“There has been a 90 per cent increase in police-recorded domestic abuse since 2015/16.”
That’s what Keir Starmer wrote in his thirty-five-page pamphlet for the Fabian Society titled “The Road Ahead”.
The Labour leader said it was an example of the “gap” between “the Tories’ rhetoric on keeping people safe and their record of delivery”.
But while he’s right that the claim is shocking, it’s not entirely reliable.
The Office for National Statistics (ONS) warns that “Domestic abuse-related crimes and sexual offences recorded by the police do not provide a reliable measure of trends in these types of crime.”
That’s because “improvements in police recording practices and increased reporting by victims have contributed to increases in recent years”.
In other words, what looks like an increase in crime rates can often be a result of the police getting better at recording crime.
But there is an alternative: the Crime Survey of England and Wales. That’s where the ONS interviews a representative sample of thousands of people across the two nations about whether they have been the victim of crime over the last twelve months.
The Crime Survey gives us a better sense of how crime levels are changing over time because it’s not dependent on the police, whose own reporting practices are often updated. It also captures crimes that are never reported to the police – which is often an issue when we’re trying to understand the prevalence of sexual and domestic violence.

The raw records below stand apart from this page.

(** ** The threads *)

(** Where [worker] stands *)
Inductive worker_pc :=
  | WRecover                                      (* recover: down(recover_sem) *)
  | WUploadStart                                  (* the loop of upload_locks starts *)
  | WUpload (todo : list Z)                       (* ... has these hooks to do *)
  | WUploaded                                     (* the last part of upload_locks *)
  | WRequeue                                      (* requeue_queries *)
  | WLoop                                         (* while (worker_running(info)) *)
  | WWait                                         (* down(more_work_sem) *)
  | WQueries                                      (* the loop over the queries *)
  | WQuery (bio id chunk chunks : Z)              (* down(server_out_sem), then the query *)
  | WReleases                                     (* the loop over the releases *)
  | WRelease (chunk : Z)                          (* down(server_out_sem), then the release *)
  | WReport                                       (* report: report_error *)
  | WReporting                                    (* down(recover_sem) in report_error *)
  | WDown                                         (* down(server_out_sem) before recovery *)
  | WExit.

(** Where [incoming] stands *)
Inductive incoming_pc :=
  | IConnect                                      (* connect: NEED_SERVER *)
  | IWait                                         (* down(server_in_sem) *)
  | IRun (sock : option Z)                        (* while (running(info)) *)
  | IReport
  | IReporting
  | IExit.

Inductive control_pc := CRun | CExit.

Record kernel := mkKernel {
  k_info : devinfo;
  k_worker : worker_pc;
  k_incoming : incoming_pc;
  k_control : control_pc }.

#[export] Instance eta_kernel : Eta kernel := fun r => mkKernel (k_info r) (k_worker r) (k_incoming r) (k_control r).

(** A thread that waits has no step: [None]. *)
Abbreviation step_of pc := (kprog (option pc)).

Definition go {pc} (p : pc) : step_of pc := mret (Some p).
Definition blocked {pc} : step_of pc := mret None.

(** [down] of a semaphore, then the rest *)
Definition down {pc} (sem : devinfo -> Z) (take : devinfo -> devinfo) (rest : step_of pc) : step_of pc :=
  i ← get;
  if sem i <=? 0 then blocked else modify take;; rest.

Definition down_more_work {pc} : step_of pc -> step_of pc := down di_more_work (fun i => i <| di_more_work ::= fun n => n - 1 |>).
Definition down_server_in {pc} : step_of pc -> step_of pc := down di_server_in (fun i => i <| di_server_in ::= fun n => n - 1 |>).
Definition down_server_out {pc} : step_of pc -> step_of pc := down di_server_out (fun i => i <| di_server_out ::= fun n => n - 1 |>).
Definition down_recover {pc} : step_of pc -> step_of pc := down di_recover (fun i => i <| di_recover ::= fun n => n - 1 |>).
Definition up_server_out : kprog unit := modify (fun i => i <| di_server_out ::= Z.add 1 |>).

(** [report_error] up to its wait, and from there *)
Definition report_error {pc} (waiting back : pc) : step_of pc :=
  i ← get;
  if flag i REPORT_FLAG then go back
  else modify (fun i => up_more_work (set_flag REPORT_FLAG i));; go waiting.
Definition report_wait {pc} (back : pc) : step_of pc := down_recover (modify (set_flag RECOVER_FLAG);; go back).

(** A query goes from the end of the queries to its bucket. *)
Definition next_query : step_of worker_pc :=
  i ← get;
  match last (di_queries i) with
  | Some r =>
      if worker_ready i then
        let k := hash_pending (rq_id r) in
        modify (fun i => i <| di_queries ::= fun l => take (length l - 1) l |>
          <| di_pending ::= alter (cons r) k |>);;
        go (WQuery (rq_bio r) (rq_id r) (rq_chunk r) (rq_chunks r))
      else go WReleases
  | None => go WReleases
  end.

Definition next_release : step_of worker_pc :=
  i ← get;
  match last (di_releases i) with
  | Some h =>
      if worker_ready i then
        x ← get_hook h;
        modify (fun i => i <| di_releases ::= unlink h |>);;
        free_hook h;;
        go (WRelease (Z.shiftr (hk_sector x) (di_chunkshift i)))
      else go WLoop
  | None => go WLoop
  end.

(** A message that is sent with [server_out_sem] down; it stays down when the
    socket is broken. *)
Definition send_message (ok : bool) (make : kprog message) (next : worker_pc) : step_of worker_pc :=
  down_server_out (m ← make; err ← out_server ok m; if negb (err =? 0) then go WReport else up_server_out;; go next).

(** The direction of a query is found in the bio when the query is sent. *)
Definition query_message (bio id chunk chunks : Z) : kprog message :=
  x ← get_bio bio;
  mret (mkMessage (match bi_rw x with WRITE => QUERY_WRITE | READ => QUERY_SNAPSHOT_READ end) (rw_request1 id chunk chunks)).

Definition worker_step (ok : bool) (pc : worker_pc) : step_of worker_pc :=
  match pc with
  | WRecover => down_recover (
      i ← get;
      if flag i FINISH_FLAG then go WExit
      else if is_snapshot i then upload_begin;; go WUploadStart
      else go WRequeue)
  | WUploadStart => i ← get; go (WUpload (di_locked i))
  | WUpload (h :: todo) => upload_lock ok h;; go (WUpload todo)
  | WUpload [] => out_server ok (mkMessage FINISH_UPLOAD_LOCK []);; go WUploaded
  | WUploaded => upload_end;; go WRequeue
  | WRequeue =>
      requeue_queries;;
      modify (fun i => clear_flag (Z.lor RECOVER_FLAG REPORT_FLAG) i <| di_recover ::= Z.add 1 |>);;
      go WLoop
  | WLoop =>
      i ← get;
      if worker_running i then go WWait
      else if flag i RECOVER_FLAG then go WDown
      else go WExit
  | WWait => down_more_work (go WQueries)
  | WQueries => next_query
  | WQuery bio id chunk chunks => send_message ok (query_message bio id chunk chunks) WQueries
  | WReleases => next_release
  | WRelease chunk => send_message ok (mret (mkMessage FINISH_SNAPSHOT_READ (rw_request1 0 chunk 1))) WReleases
  | WReport => report_error WReporting WRecover
  | WReporting => report_wait WRecover
  | WDown => down_server_out (modify up_more_work;; go WRecover)
  | WExit => blocked
  end.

The ONS says “The Crime Survey for England and Wales (CSEW) provides the best picture of the overall trend in violent crime and is a more reliable measure of long-term trends in domestic abuse, sexual assault, stalking and harassment.”
So what does it tell us?
By that measure, there was no change in the overall rate of people being victimised by domestic abuse between March 2015 and March 2020 – in both years, the Crime Survey found that 6.1 per cent of adults aged 16 to 59 were victims of domestic abuse. (There aren’t any reliable, comparable figures yet for the period covering the pandemic, as this ONS article explains.)
FactCheck verdict
Keir Starmer says there’s been a 90 per cent increase in police-recorded domestic abuse since 2015-16. But police records are known to be an unreliable metric when we’re looking at trends in crime over time – particularly sexual and domestic violence.
The Office for National Statistics says that its own Crime Survey is a much more useful measure. And according to that, the rate of domestic abuse remained stable between March 2015 and March 2020. (We’ve yet to get fully comparable figures for the period covering the pandemic.)